私が百……いや、その半分でも居れば別だろうけれど。
「それは、将軍がルネ様お一人で十分だと仰られたからです。まぁそれだけではなくて、実際に動きを見せて頂きましたしね」
「たった、それだけで?」
お義父様への信頼というのは、こんな風に命が掛かった時でさえ、新参の私を超戦力として扱えるらしい。
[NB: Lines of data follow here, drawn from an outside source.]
Definition create_request (request : ProxyRequest) : result OutRequest string :=
  match api_key_for_kind (kind request) with
  | None => Err ("No API key configured for " +:+ kind_name (kind request))
  | Some api_key =>
      let headers := delete "content-length" (delete "host" (headers request)) in
      let? additional_tags := merged_additional_tags headers in
      let additional_tags :=
        push_unique_tag additional_tags ("functionname:" +:+ default "" (app_name config)) in
      let additional_tags :=
        push_unique_tag additional_tags ("_dd.origin:" +:+ get_dd_origin (env_type config)) in
      let? headers :=
        match additional_tags with
        | [] => Ok headers
        | _ =>
            match header_parse (join "," additional_tags) with
            | Ok parsed_tags => Ok (<[DD_ADDITIONAL_TAGS_HEADER := [parsed_tags]]> headers)
            | Err e => Err ("Failed to parse additional tags header: " +:+ e)
            end
        end in
      match header_parse api_key with
      | Ok parsed_key =>
          Ok {| out_url := target_url request;
                out_headers := <["dd-api-key" := [parsed_key]]> headers;
                out_timeout_secs := proxy_request_timeout_secs config;
                out_body := body request |}
      | Err e => Err ("Failed to parse API key: " +:+ e)
      end
  end.

(** * Sending *)

(** The requests sent and the pauses made, in milliseconds. *)
Inductive ProxyAction := Post (r : OutRequest) | Sleep (ms : Z).

Inductive ProxyFate := NotBuilt (e : string) | Answered (status : Z) | GaveUp.

(** What the network answers to an attempt: a status, or an error. *)
Context (net : Z → result Z string).

(** The loop of [send_request] with fuel; [None] when out of fuel.  The pause wraps as
    the arithmetic of a release build does. *)
Fixpoint send_loop (fuel : nat) (request : ProxyRequest) (attempts : Z)
    : option (list ProxyAction * ProxyFate) :=
  match fuel with
  | O => None
  | S fuel =>
      let attempts := attempts + 1 in
      match create_request request with
      | Err e => Some ([], NotBuilt e)
      | Ok builder =>
          match net attempts with
          | Ok status => Some ([Post builder], Answered status)
          | Err _ =>
              if proxy_request_max_retries config <=? attempts then Some ([Post builder], GaveUp)
              else
                let backoff_ms :=
                  wrap64 (proxy_request_retry_backoff_base_ms config * wrap64 (2 ^ (attempts - 1))) in
                match send_loop fuel request attempts with
                | Some (actions, fate) => Some (Post builder :: Sleep backoff_ms :: actions, fate)
                | None => None
                end
          end
      end
  end.

Definition send_request (request : ProxyRequest) : option (list ProxyAction * ProxyFate) :=
  send_loop (S (Z.to_nat (proxy_request_max_retries config))) request 0.
End Proxy.

(** * The handler *)

Section Handler.
Context `{ConfigEnv, HeaderValues}.

(** [proxy_handler]: [sent] is the error of the channel, if any.  The answer and what
    is sent to the flusher. *)
Definition proxy_handler (config : Config) (checked : Headers) (request_headers : gmap string (list header_value))
    (read : result (list ascii) string) (proxy_kind : ProxyRequestKind) (sent : option string)
    : HttpResponse * option ProxyRequest :=
  let name := request_name proxy_kind in
  let reply code text := {| status := code; TraceProcessor.body := Message text |} in
  match verify_request_content_length checked (max_request_content_length config)
          ("Error processing " +:+ name) with
  | Some response => (response, None)
  | None =>
      match read with
      | Err e => (reply 400 ("Error reading " +:+ name +:+ " body: " +:+ e), None)
      | Ok body_bytes =>
          match sent with
          | None =>
              (reply 200 ("Successfully buffered " +:+ name +:+ " to be flushed"),
               Some {| headers := request_headers; body := body_bytes;
                       target_url := intake_url config proxy_kind; kind := proxy_kind |})
          | Some err =>
              (reply 500 ("Error sending " +:+ name +:+ " to the proxy flusher: " +:+ err), None)
          end
      end
  end.
End Handler.

(** [start_proxy_flusher]: the requests of the channel until it is closed, one after the
    other, each with what the network answers to its attempts. *)
Definition start_proxy_flusher `{ConfigEnv, HeaderValues} (config : Config)
    (rx : list (ProxyRequest * (Z → result Z string))) : option (list (list ProxyAction * ProxyFate)) :=
  mapM (λ x, send_request config x.2 x.1) rx.

(** * Facts *)

(** The elements of a list at their first occurrence. *)
Definition firsts (l : list string) : list string := fold_left push_unique_tag l [].

Lemma push_elem tags tag x : x ∈ push_unique_tag tags tag ↔ x ∈ tags ∨ x = tag.
Proof. unfold push_unique_tag. case_bool_decide; set_solver. Qed.
Lemma push_nodup tags tag : NoDup tags → NoDup (push_unique_tag tags tag).
Proof.
  unfold push_unique_tag. case_bool_decide; [done|]. intros. apply NoDup_app. split_and!; [done|set_solver|].
  apply NoDup_singleton.
Qed.

Lemma firsts_app l1 l2 : firsts (l1 ++ l2) = fold_left push_unique_tag l2 (firsts l1).
Proof. apply fold_left_app. Qed.

Lemma pushes_spec l tags :
  (NoDup tags → NoDup (fold_left push_unique_tag l tags)) ∧
  (∀ x, x ∈ fold_left push_unique_tag l tags ↔ x ∈ tags ∨ x ∈ l) ∧
  tags `prefix_of` fold_left push_unique_tag l tags.
Proof.
  revert tags. induction l as [|y l IH]; intros tags; cbn [fold_left].
  - split_and!; [done|set_solver|done].
  - destruct (IH (push_unique_tag tags y)) as (IH1 & IH2 & IH3). split_and!.
    + intros. by apply IH1, push_nodup.
    + intros x. rewrite IH2, push_elem. set_solver.
    + etrans; [|exact IH3]. unfold push_unique_tag. case_bool_decide; [done|by apply prefix_app_r].
Qed.

Lemma firsts_spec l : NoDup (firsts l) ∧ ∀ x, x ∈ firsts l ↔ x ∈ l.
Proof.
  destruct (pushes_spec l []) as (H1 & H2 & _). split; [apply H1; constructor|].
  intros x. unfold firsts. rewrite H2. set_solver.
Qed.

Section ProxyFacts.
Context `{ConfigEnv, HeaderValues}.

(** The tags of a proxied request before deduplication. *)
Definition all_tags (config : Config) (existing : list string) : list string :=
  existing ++ parse_additional_tags (default "" (function_tags (config_tags config))) ++
  ["functionname:" +:+ default "" (app_name config); "_dd.origin:" +:+ get_dd_origin (env_type config)].

Definition existing_tags_ok (hs : gmap string (list header_value)) (existing : list string) : Prop :=
  match header_get hs DD_ADDITIONAL_TAGS_HEADER with
  | Some v => ∃ s, header_to_str v = Ok s ∧ existing = parse_additional_tags s
  | None => existing = []
  end.
(* ===== verification/Serde.v ===== *)
(** The configuration formats.

    What the agent configuration uses of the crates [serde], [serde_json] and
    [figment].  A field of a source is read from a [Value], the tree these crates hand
    to a deserializer; the deserializers of the basic types, the printing of numbers and
    the texts of the errors are the class [Serde], with the laws the code relies on.
    The readers of a [#[derive(Deserialize)]] structure are written with [field],
    [required] and [optional], one for each use of the serde attributes. *)
From Stdlib Require Import Ascii SpecFloat.
From S2P Require Import Prelude RStr Float.

(** The tree a format hands to a deserializer.  Its numbers are those of figment, which has
    integers of up to 128 bits and every float; a [serde_json::Value] is such a tree whose
    numbers are those of JSON ([json_tree]). *)
Inductive Number :=
  | PosInt (n : Z)
  | NegInt (n : Z)
  | FloatNum (x : f64).

Inductive Value :=
  | VNull
  | VBool (b : bool)
  | VNumber (n : Number)
  | VString (s : string)
  | VArray (l : list Value)
  | VObject (m : list (string * Value)).

(** [serde_json::Number]: a non-negative integer is a [u64], a negative one an [i64], and
    a float is finite. *)
Definition json_number (n : Number) : bool :=
  match n with
  | PosInt n => (0 <=? n) && (n <=? u64_max)
  | NegInt n => (i64_min <=? n) && (n <? 0)
  | FloatNum x => is_finite x
  end.

Fixpoint json_tree (v : Value) : bool :=
  match v with
  | VNumber n => json_number n
  | VArray l => forallb json_tree l
  | VObject m => forallb (λ kv, json_tree kv.2) m
  | _ => true
  end.

(** The trees that can be read as a [serde_json::Value]: no integer is out of range.  A
    float that is not finite is read as a null. *)
Definition fits_number (n : Number) : bool :=
  match n with FloatNum _ => true | _ => json_number n end.

Fixpoint fits (v : Value) : bool :=
  match v with
  | VNumber n => fits_number n
  | VArray l => forallb fits l
  | VObject m => forallb (λ kv, fits kv.2) m
  | _ => true
  end.

Definition as_u64 (n : Number) : option Z :=
  match n with PosInt n => Some n | _ => None end.
Definition as_i64 (n : Number) : option Z :=
  match n with
  | PosInt n => if n <=? i64_max then Some n else None
  | NegInt n => Some n
  | FloatNum _ => None
  end.
Definition as_f64 (n : Number) : option f64 :=
  match n with
  | PosInt n | NegInt n => Some (F64.of_Z n)
  | FloatNum x => Some x
  end.
Definition as_str (v : Value) : option string :=
  match v with VString s => Some s | _ => None end.

(** The keys of an object are distinct. *)
Fixpoint find_key {T} (k : string) (m : list (string * T)) : option T :=
  match m with
  | [] => None
  | (k', v) :: m => if String.eqb k k' then Some v else find_key k m
  end.

(** A deserializer of [T]: [T] or the text of an error. *)
Definition parser (T : Type) : Type := Value → result T string.

Fixpoint collect {T} (l : list (result T string)) : result (list T) string :=
  match l with
  | [] => Ok []
  | r :: l => let? x := r in let? xs := collect l in Ok (x :: xs)
  end.

Class Serde := {
  (** [serde_json::Value::deserialize] *)
  de_value : parser Value;
  de_string : parser string;
  de_bool : parser bool;
  de_u32 : parser Z;
  de_u64 : parser Z;
  de_usize : parser Z;
  de_i32 : parser Z;
  de_option {T : Type} : parser T → parser (option T);
  de_vec {T : Type} : parser T → parser (list T);
  de_map {T : Type} : parser T → parser (gmap string T);
  (** [serde_json::from_str] at the type of a deserializer *)
  from_str {T : Type} : parser T → string → result T string;
  (** [serde_aux::deserialize_bool_from_anything] *)
  bool_from_anything : parser bool;
  show_float : f64 → string;
  (** the name of an enum's unit variant in its external representation *)
  variant_name : Value → result string string;
  (** the elements of a sequence after the [n] fields of a structure read from it *)
  seq_end : list Value → nat → result unit string;
  invalid_type : Value → string → string;
  missing_field : string → string;
  unknown_variant : string → string;
}.

(** What the code relies on: strings are read from strings and from nothing else, an
    absent option is a null, a container is read element by element.  A tree is read as a
    JSON value when its integers have 64 bits, and a JSON value as itself; a string comes
    from nothing but that string. *)
Class SerdeLaws `{!Serde} := {
  de_value_ok v : is_ok (de_value v) = fits v;
  de_value_json v : json_tree v = true → de_value v = Ok v;
  de_value_tree v w : de_value v = Ok w → json_tree w = true;
  de_value_string v s : de_value v = Ok (VString s) → v = VString s;
  de_string_str s : de_string (VString s) = Ok s;
  de_string_other v : as_str v = None → is_ok (de_string v) = false;
  de_option_null {T} (p : parser T) : de_option p VNull = Ok None;
  de_option_some {T} (p : parser T) v :
    v ≠ VNull → de_option p v = let? x := p v in Ok (Some x);
  de_vec_array {T} (p : parser T) l : de_vec p (VArray l) = collect (map p l);
  de_u64_range v n : de_u64 v = Ok n → 0 ≤ n ≤ u64_max;
  variant_name_str s : variant_name (VString s) = Ok s;
}.

(** [Number::to_string] *)
Definition show_number `{Serde} (n : Number) : string :=
  match n with PosInt n | NegInt n => show_Z n | FloatNum x => show_float x end.

(** * Derived readers *)

(** The fields of a structure come from an object, by name, or from a sequence, in the
    order of their declarations. *)
Inductive access := FromMap (m : list (string * Value)) | FromSeq (l : list Value).

Definition as_struct `{Serde} (n : nat) (v : Value) : result access string :=
  match v with
  | VObject m => Ok (FromMap m)
  | VArray l => let? _ := seq_end l n in Ok (FromSeq l)
  | _ => Err (invalid_type v "struct")
  end.

Definition lookup_field (a : access) (i : nat) (name : string) : option Value :=
  match a with FromMap m => find_key name m | FromSeq l => l !! i end.

(** A field with [#[serde(default, deserialize_with = ...)]]. *)
Definition field {T} (a : access) (i : nat) (name : string) (de : parser T) (dflt : T) :
    result T string :=
  match lookup_field a i name with Some v => de v | None => Ok dflt end.

(** A field without a default, and one of type [Option<T>] without a default. *)
Definition required `{Serde} {T} (a : access) (i : nat) (name : string) (de : parser T) :
    result T string :=
  match lookup_field a i name with Some v => de v | None => Err (missing_field name) end.
Definition optional `{Serde} {T} (a : access) (i : nat) (name : string) (de : parser T) :
    result (option T) string :=
  match lookup_field a i name, a with
  | Some v, _ => de_option de v
  | None, FromMap _ => Ok None
  | None, FromSeq _ => Err (missing_field name)
  end.

(** Reading the fields of a structure one after the other. *)
Definition result_ap {A B E} (f : result (A → B) E) (x : result A E) : result B E :=
  let? f := f in let? x := x in Ok (f x).
Notation "f '<*>' x" := (result_ap f x) (at level 61, left associativity) : rust_scope.

(** * Facts *)

(** Induction on trees, through their lists. *)
Section ValueInduction.
Context (P : Value → Prop).
Context (Pnull : P VNull) (Pbool : ∀ b, P (VBool b)) (Pnumber : ∀ n, P (VNumber n)) (Pstring : ∀ s, P (VString s)).
Context (Parray : ∀ l, Forall P l → P (VArray l)).
Context (Pobject : ∀ m, Forall (λ kv : string * Value, P kv.2) m → P (VObject m)).

Fixpoint value_nested_ind (v : Value) : P v :=
  match v with
  | VNull => Pnull
  | VBool b => Pbool b
  | VNumber n => Pnumber n
  | VString s => Pstring s
  | VArray l =>
      Parray l ((fix all l := match l return Forall P l with
                              | [] => Forall_nil_2 _
                              | v :: l => Forall_cons_2 _ _ _ (value_nested_ind v) (all l)
                              end) l)
  | VObject m =>
      Pobject m ((fix all m := match m return Forall (λ kv : string * Value, P kv.2) m with
                               | [] => Forall_nil_2 _
                               | kv :: m => Forall_cons_2 _ _ _ (value_nested_ind kv.2) (all m)
                               end) m)
  end.
End ValueInduction.

Lemma is_ok_ap {A B E} (f : result (A → B) E) x : is_ok (f <*> x) = is_ok f && is_ok x.
Proof. by destruct f, x. Qed.

Lemma is_ok_some {T E} (r : result T E) : is_ok r = true ↔ ∃ x, r = Ok x.
Proof. destruct r; naive_solver. Qed.

Lemma ap_ok_inv {A B E} (f : result (A → B) E) x y :
  f <*> x = Ok y → ∃ g a, f = Ok g ∧ x = Ok a ∧ y = g a.
Proof. destruct f as [g|], x as [a|]; cbn; try done. intros [= <-]. eauto. Qed.

Lemma is_ok_bind {A B E} (x : result A E) (k : A → result B E) :
  (∀ a, is_ok (k a) = true) → is_ok (let? a := x in k a) = is_ok x.
Proof. destruct x; cbn; auto. Qed.

Lemma is_ok_field {T} a i name (de : parser T) d :
  is_ok (field a i name de d) = from_option (λ v, is_ok (de v)) true (lookup_field a i name).
Proof. unfold field. by destruct (lookup_field a i name). Qed.

Lemma field_total {T} a i name (de : parser T) d :
  (∀ v, is_ok (de v) = true) → is_ok (field a i name de d) = true.
Proof. intros Hde. rewrite is_ok_field. destruct (lookup_field a i name); [apply Hde|done]. Qed.

Lemma forallb_elem {T} (f : T → bool) l : forallb f l = true ↔ ∀ x, x ∈ l → f x = true.
Proof. rewrite forallb_forall. by setoid_rewrite <- list_elem_of_In. Qed.

Lemma collect_ok {T} (p : parser T) l xs :
  collect (map p l) = Ok xs ↔ Forall2 (λ v x, p v = Ok x) l xs.
Proof.
  revert xs. induction l as [|v l IH]; intros xs; cbn.
  { split; [by intros [= <-]|]. by inversion 1. }
  destruct (p v) as [x|e] eqn:E; cbn.
  - destruct (collect (map p l)) as [ys|] eqn:El; cbn.
    + split; [intros [= <-]; constructor; [done|by apply IH]|].
      inversion 1 as [|?? zs ? Hx Hl]; subst. rewrite E in Hx. apply IH in Hl. congruence.
    + split; [done|]. inversion 1 as [|?? ? ? Hx Hl]; subst. apply IH in Hl. congruence.
  - split; [done|]. inversion 1; congruence.
Qed.

Lemma result_eq_inv {T E} (x y : T) : @Ok T E x = Ok y → x = y.
Proof. congruence. Qed.

(** * A simple instance *)
Module SerdeModel.
Definition show_kind (v : Value) : string :=
  match v with
  | VNull => "null" | VBool _ => "boolean" | VNumber _ => "number"
  | VString _ => "string" | VArray _ => "sequence" | VObject _ => "map"
  end.
Definition type_error (v : Value) (expected : string) : string :=
  "invalid type: " +:+ show_kind v +:+ ", expected " +:+ expected.
Definition int (lo hi : Z) : parser Z := λ v,
  match v with
  | VNumber (PosInt n) | VNumber (NegInt n) =>
      if (lo <=? n) && (n <=? hi) then Ok n else Err (type_error v "integer")
  | _ => Err (type_error v "integer")
  end.
Definition str : parser string := λ v,
  match v with VString s => Ok s | _ => Err (type_error v "a string") end.
Definition truth : parser bool := λ v,
  match v with VBool b => Ok b | _ => Err (type_error v "a boolean") end.
Definition anything : parser bool := λ v,
  match v with
  | VBool b => Ok b
  | VString s =>
      if String.eqb s "true" || String.eqb s "1" then Ok true
      else if String.eqb s "false" || String.eqb s "0" then Ok false
      else Err (type_error v "a boolean")
  | VNumber (PosInt n) => if n =? 1 then Ok true else if n =? 0 then Ok false else Err (type_error v "a boolean")
  | _ => Err (type_error v "a boolean")
  end.

(** The texts read by [from_str] are here the printed naturals and the quoted strings. *)
Definition of_text (s : string) : result Value string :=
  match parse_uint u64_max s with
  | Some n => Ok (VNumber (PosInt n))
  | None => match s with
            | String c s => if Ascii.eqb c (ascii_of_N 34) then Ok (VString s) else Err "expected value"
            | EmptyString => Err "EOF while parsing a value"
            end
  end.

(** The JSON value of a tree. *)
Fixpoint value_json (v : Value) : result Value string :=
  match v with
  | VNumber n =>
      if negb (fits_number n) then Err "JSON number out of range" else
      Ok (if json_number n then v else VNull)
  | VArray l => let? l := collect (map value_json l) in Ok (VArray l)
  | VObject m =>
      let? m := collect (map (λ kv, let? x := value_json kv.2 in Ok (kv.1, x)) m) in Ok (VObject m)
  | _ => Ok v
  end.

Definition serde : Serde := {|
  de_value := value_json;
  de_string := str;
  de_bool := truth;
  de_u32 := int 0 u32_max;
  de_u64 := int 0 u64_max;
  de_usize := int 0 usize_max;
  de_i32 := int i32_min i32_max;
  de_option T p v := match v with VNull => Ok None | _ => let? x := p v in Ok (Some x) end;
  de_vec T p v := match v with VArray l => collect (map p l) | _ => Err (type_error v "a sequence") end;
  de_map T p v := match v with
                  | VObject m => let? l := collect (map (λ kv, let? x := p kv.2 in Ok (kv.1, x)) m) in
                                 Ok (list_to_map l)
                  | _ => Err (type_error v "a map")
                  end;
  from_str T p s := let? v := of_text s in p v;
  bool_from_anything := anything;
  show_float _ := "0.5";
  variant_name := str;
  seq_end l n := if (n <? length l)%nat then Err "trailing elements" else Ok tt;
  invalid_type := type_error;
  missing_field name := "missing field `" +:+ name +:+ "`";
  unknown_variant name := "unknown variant `" +:+ name +:+ "`";
|}.

Lemma forallb_ext_in {T} (f g : T → bool) l : Forall (λ x, f x = g x) l → forallb f l = forallb g l.
Proof. induction 1 as [|x l Hx _ IH]; cbn; congruence. Qed.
「将軍が大丈夫だと言って、そうでない時が一度も無いからですよ。それにあなたの動きは、歴戦の猛者でもそうは出来ない戦いぶりです。そのお若さで、死線を何度越えてこられたのかと、私も計りかねておりますが」
お義父様の信頼の上で成り立ったこの関係性も、ベリード隊長が私そのものを見てくれたことも、二人の強固な信頼関係があるからこそなのだと、胸が熱くなった。
それに、隊長自身の強さゆえの、人を見る力。
「……私なんかを、見てくださってありがとうございます」
「……何を仰る。不慣れだと聞いていた集団戦でも、きちんと部下達に気を配ってくださっていたじゃないですか。それに、前回で心を痛められたというのに、その胆力。お見それしている所です」
「もう……おだてるのが上手ですね」
本当に、私の手綱を握るのが上手な人だ。
やる気が出て来たというか、自分がどこまで出来るのかを、試したい気持ちになった。
この体の力を、本気で使うとどうなるのかを。
「隊長……一度、私一人で向かっても良いですか? 光線を存分に使ってみようと思います。後ろには飛ばしませんので」
隊長は一瞬、目を逸らして思考したのが分かった。
「ほう……。ですが、万が一ルネ様に何かあってはなりませんので、部隊を離れるのは許可出来ません」
やっぱり。
でも、皆が近くに居ては、指先からの光線を使えないし、放電も使えない。
各関節付近に仕込まれている隠し武器も。
私一人でなくては――全身が武装されいるこの体の、本当の全力を出せないのだ。
「――お願いします。この翼があれば、どんな攻撃も防いで、どんな状況でも私は逃げることが出来ますから。絶対に負傷さえしません。お願いします」
翼の話も本当だし、オロレア鉱で出来たこの身は、獣の爪や牙では傷も付けられないはずだ。
エイシアのような、念動を使う異物が居なければ。
「…………ふぅむ」
短い溜め息交じりに、ベリード隊長は小さく唸った。
「お願い。大丈夫ですから。ねっ?」
お義父様なら、このおねだりで大抵は落ちてくれる。
彼にも通じるか分からないけれど、何も講じないよりはましだろう。
「……ルネ様。軽すぎます。この状況の中で、そこらの娘のような……」
やはり裏目に出てしまったか。
「ふぅぅ……。仕方がありません。獣どもの中で討ち死にするのも、ルネ様に何かあって将軍に首を刎ねられるのも、そう変わりますまい!」
「えっ」
態度と言葉が合わなさ過ぎて、意味がすんなりと入ってこなかった。
「不服でございますか? 我等の命、お預け致します」
それは、主にお義父様から……ということらしい。
「い、いえ! ありがとうございます。私、今は出来る気がするので!」
堅苦しく話すよりも、少しばかりくだけた方が、ウケがいいかもしれない。
そんなあざとい計算が入ってしまったけれど、気分が高まってしまったせいでそのままの気持ちが出てしまった。
「は、ハハハハ。そんなお顔もされるのですな。いたずらを思い付いた娘のようです」
「アハ……ハ」
何はともあれ、全力を試せる機会に恵まれた。
森が深くて、助かった。
きっと私が何をしても、彼らに見られることはない。
そう考えると、何と都合の良い状況なのかと、薄ら笑いがこぼれそうになった。